YOUR TASK → Where in the records does the word "replaced" appear? Copy each line that holds it.

MATERIAL PROVIDED →

§

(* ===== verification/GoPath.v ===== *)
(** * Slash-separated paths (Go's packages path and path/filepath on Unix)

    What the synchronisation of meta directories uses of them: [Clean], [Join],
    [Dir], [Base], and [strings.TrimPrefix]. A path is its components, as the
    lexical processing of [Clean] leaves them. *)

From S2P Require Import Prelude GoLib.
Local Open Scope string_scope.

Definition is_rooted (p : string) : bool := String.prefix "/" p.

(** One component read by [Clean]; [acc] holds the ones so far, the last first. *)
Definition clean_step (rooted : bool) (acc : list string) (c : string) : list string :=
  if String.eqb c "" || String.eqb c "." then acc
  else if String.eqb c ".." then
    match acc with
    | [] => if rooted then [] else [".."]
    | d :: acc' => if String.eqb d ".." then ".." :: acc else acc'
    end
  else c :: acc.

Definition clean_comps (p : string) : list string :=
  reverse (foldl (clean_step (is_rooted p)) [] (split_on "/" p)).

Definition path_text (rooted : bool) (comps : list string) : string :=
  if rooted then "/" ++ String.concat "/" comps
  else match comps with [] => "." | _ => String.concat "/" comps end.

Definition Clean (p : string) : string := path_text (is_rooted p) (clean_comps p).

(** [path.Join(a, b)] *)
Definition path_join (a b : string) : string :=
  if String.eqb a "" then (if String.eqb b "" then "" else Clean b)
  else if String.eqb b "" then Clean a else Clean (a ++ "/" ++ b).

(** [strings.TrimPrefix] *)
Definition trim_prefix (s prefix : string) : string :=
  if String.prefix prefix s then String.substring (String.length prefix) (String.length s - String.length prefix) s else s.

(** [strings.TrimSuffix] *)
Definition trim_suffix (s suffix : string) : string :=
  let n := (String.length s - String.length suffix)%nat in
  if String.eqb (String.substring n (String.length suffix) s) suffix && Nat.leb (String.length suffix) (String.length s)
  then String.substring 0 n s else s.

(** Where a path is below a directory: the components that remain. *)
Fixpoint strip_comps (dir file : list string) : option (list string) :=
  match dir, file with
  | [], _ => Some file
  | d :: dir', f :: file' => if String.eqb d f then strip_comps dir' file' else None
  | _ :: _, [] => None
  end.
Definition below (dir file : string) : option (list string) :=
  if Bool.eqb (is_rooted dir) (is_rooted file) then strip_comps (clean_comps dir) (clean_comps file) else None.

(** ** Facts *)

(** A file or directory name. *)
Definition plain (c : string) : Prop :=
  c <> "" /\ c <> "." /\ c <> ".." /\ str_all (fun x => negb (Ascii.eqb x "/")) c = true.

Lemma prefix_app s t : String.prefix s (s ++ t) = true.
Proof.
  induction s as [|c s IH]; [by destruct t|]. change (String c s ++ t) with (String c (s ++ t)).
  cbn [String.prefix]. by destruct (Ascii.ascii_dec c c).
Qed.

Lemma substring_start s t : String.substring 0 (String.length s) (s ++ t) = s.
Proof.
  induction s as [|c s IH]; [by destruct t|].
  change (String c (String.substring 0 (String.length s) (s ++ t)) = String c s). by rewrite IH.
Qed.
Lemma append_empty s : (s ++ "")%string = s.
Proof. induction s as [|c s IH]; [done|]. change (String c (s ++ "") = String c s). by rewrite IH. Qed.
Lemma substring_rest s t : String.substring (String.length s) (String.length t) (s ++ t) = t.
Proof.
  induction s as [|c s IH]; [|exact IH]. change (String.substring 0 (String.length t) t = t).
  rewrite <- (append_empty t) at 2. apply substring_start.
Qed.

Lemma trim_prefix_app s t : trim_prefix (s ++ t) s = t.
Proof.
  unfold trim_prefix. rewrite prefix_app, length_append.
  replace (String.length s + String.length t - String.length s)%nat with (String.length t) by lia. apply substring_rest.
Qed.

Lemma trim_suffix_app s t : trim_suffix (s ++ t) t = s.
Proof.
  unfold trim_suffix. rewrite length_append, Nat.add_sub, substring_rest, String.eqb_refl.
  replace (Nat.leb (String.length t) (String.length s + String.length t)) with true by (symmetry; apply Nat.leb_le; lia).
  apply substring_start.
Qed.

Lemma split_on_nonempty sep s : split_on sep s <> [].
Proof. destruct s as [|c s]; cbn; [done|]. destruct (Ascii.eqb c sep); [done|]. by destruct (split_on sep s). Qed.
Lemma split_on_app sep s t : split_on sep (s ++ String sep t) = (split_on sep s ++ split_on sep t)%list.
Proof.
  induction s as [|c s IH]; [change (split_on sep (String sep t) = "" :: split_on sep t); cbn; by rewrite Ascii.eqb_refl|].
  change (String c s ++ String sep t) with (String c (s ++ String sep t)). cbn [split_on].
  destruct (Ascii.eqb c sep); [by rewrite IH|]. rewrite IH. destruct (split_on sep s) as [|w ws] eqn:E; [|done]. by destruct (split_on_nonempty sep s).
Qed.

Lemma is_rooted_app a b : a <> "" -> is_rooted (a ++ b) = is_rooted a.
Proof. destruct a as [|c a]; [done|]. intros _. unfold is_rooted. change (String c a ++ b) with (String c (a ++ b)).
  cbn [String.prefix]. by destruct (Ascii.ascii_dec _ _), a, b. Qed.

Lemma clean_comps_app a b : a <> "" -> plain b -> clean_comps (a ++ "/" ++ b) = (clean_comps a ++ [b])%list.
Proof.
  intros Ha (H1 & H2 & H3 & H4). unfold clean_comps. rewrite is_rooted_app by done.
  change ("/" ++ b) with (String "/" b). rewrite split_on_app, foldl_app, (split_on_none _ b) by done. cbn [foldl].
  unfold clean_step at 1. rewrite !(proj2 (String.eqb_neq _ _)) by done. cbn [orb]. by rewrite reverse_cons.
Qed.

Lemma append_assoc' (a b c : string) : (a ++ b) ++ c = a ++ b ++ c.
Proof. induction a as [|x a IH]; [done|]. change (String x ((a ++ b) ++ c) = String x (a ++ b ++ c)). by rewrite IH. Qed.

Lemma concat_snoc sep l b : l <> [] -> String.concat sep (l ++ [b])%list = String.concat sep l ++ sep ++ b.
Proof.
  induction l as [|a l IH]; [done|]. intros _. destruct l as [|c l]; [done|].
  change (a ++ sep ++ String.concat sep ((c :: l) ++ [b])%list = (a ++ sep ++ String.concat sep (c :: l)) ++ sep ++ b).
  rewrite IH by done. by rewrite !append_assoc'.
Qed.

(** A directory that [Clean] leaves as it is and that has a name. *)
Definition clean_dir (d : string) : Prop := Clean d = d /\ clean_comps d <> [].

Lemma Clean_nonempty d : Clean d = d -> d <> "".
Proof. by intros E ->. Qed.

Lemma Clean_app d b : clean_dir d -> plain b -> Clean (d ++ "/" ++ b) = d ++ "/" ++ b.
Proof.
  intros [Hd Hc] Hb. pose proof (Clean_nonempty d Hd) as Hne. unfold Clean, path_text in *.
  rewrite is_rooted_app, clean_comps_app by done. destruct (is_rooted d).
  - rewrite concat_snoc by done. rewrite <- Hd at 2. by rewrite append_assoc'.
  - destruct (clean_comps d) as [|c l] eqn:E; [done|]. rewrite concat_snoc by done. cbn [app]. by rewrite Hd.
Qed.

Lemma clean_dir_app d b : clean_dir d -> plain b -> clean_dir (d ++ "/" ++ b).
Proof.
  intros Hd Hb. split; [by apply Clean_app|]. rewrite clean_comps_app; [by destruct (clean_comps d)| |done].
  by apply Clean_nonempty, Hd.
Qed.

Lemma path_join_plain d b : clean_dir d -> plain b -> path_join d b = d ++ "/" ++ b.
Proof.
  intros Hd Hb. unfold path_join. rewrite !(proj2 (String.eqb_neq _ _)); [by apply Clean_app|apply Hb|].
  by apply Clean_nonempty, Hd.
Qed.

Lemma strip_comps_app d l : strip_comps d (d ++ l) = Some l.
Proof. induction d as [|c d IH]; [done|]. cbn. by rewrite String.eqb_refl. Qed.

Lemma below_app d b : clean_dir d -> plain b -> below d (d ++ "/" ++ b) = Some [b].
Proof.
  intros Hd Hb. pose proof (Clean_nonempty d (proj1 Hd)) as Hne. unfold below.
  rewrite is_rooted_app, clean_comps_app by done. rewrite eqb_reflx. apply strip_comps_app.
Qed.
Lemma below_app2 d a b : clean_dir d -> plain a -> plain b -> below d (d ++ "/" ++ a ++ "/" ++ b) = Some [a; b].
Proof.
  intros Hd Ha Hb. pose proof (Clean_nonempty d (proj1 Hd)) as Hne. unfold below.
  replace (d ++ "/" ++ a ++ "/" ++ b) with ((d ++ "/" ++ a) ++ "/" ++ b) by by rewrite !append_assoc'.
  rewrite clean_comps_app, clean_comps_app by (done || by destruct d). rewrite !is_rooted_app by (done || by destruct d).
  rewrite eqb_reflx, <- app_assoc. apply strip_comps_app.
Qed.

§

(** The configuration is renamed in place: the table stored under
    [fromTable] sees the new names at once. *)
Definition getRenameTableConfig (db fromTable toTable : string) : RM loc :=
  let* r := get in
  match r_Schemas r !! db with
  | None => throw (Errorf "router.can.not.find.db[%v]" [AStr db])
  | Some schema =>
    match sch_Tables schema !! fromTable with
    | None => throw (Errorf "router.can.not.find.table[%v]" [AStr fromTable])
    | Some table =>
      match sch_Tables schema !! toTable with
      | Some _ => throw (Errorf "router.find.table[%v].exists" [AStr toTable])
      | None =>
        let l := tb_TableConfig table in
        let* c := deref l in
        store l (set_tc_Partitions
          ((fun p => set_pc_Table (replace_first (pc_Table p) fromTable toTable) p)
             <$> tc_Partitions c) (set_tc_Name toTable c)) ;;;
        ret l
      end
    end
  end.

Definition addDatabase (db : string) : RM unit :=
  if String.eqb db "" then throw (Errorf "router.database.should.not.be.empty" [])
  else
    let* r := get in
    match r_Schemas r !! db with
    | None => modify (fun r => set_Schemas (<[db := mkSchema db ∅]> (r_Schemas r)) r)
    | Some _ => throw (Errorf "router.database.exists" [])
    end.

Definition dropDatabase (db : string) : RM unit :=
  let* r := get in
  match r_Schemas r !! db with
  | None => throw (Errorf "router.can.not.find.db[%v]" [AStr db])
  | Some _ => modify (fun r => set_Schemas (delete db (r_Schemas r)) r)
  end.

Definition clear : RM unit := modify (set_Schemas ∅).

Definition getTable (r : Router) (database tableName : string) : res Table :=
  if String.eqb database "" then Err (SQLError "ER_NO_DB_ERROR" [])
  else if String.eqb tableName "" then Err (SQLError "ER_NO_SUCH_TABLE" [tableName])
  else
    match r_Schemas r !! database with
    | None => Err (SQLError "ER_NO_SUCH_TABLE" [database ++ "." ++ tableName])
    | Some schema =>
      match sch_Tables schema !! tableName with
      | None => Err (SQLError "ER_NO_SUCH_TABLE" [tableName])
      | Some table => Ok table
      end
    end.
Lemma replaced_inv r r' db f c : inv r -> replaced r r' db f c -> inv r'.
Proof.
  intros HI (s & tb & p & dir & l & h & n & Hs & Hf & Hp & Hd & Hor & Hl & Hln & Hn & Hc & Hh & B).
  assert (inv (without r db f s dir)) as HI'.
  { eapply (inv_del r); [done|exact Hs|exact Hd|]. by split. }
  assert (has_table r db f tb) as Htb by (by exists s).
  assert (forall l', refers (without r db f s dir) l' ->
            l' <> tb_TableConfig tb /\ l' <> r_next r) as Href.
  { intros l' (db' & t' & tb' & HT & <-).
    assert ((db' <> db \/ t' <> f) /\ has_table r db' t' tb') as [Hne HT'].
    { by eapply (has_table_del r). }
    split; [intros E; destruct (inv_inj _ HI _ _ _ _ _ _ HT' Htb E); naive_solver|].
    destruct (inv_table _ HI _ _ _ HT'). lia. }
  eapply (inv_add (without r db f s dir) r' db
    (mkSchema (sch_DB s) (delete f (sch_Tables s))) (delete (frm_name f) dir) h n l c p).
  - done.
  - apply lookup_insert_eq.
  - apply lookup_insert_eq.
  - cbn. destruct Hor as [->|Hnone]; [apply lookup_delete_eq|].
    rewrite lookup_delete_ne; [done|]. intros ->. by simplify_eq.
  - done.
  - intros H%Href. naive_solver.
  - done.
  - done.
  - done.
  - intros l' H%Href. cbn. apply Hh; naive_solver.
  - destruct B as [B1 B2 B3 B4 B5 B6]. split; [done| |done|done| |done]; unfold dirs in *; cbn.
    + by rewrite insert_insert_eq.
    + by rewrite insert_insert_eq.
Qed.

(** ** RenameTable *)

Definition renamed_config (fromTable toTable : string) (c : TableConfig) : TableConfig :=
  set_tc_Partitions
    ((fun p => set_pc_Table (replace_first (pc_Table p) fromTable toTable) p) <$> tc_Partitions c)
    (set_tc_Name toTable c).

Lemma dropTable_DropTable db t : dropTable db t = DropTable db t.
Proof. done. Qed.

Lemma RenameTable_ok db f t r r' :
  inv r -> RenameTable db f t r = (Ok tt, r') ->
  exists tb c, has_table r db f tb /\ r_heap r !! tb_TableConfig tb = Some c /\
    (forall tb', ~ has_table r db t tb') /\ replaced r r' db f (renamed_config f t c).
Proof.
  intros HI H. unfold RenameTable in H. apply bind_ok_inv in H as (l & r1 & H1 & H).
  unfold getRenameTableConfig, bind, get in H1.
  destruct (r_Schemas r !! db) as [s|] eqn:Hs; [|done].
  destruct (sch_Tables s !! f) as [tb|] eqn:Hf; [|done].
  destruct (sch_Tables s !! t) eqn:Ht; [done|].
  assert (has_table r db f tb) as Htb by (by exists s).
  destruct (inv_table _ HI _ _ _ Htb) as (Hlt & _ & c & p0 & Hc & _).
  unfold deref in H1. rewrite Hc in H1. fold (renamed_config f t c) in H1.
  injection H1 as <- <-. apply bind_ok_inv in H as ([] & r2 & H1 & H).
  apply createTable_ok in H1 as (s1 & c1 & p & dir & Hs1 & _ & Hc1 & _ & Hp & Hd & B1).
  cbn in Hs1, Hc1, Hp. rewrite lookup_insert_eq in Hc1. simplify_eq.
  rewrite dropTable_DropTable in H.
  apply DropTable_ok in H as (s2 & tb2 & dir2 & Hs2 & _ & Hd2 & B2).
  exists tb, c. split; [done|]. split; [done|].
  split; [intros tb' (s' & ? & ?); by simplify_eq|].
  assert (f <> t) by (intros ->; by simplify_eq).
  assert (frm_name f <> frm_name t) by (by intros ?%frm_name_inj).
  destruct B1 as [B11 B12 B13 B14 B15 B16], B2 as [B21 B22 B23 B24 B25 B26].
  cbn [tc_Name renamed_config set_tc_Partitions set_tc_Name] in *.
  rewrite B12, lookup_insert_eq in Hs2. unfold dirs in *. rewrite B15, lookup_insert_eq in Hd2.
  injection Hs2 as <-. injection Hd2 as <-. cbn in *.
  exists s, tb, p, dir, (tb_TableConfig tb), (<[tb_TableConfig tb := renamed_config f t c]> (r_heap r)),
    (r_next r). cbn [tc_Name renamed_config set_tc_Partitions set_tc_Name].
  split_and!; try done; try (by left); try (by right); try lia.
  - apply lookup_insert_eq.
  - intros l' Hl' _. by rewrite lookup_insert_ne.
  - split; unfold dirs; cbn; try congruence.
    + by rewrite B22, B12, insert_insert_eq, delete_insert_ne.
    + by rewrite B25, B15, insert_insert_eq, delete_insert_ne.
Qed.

§

COMPLETED EXERCISE →
Lemma replaced_inv r r' db f c : inv r -> replaced r r' db f c -> inv r'.
    (forall tb', ~ has_table r db t tb') /\ replaced r r' db f (renamed_config f t c).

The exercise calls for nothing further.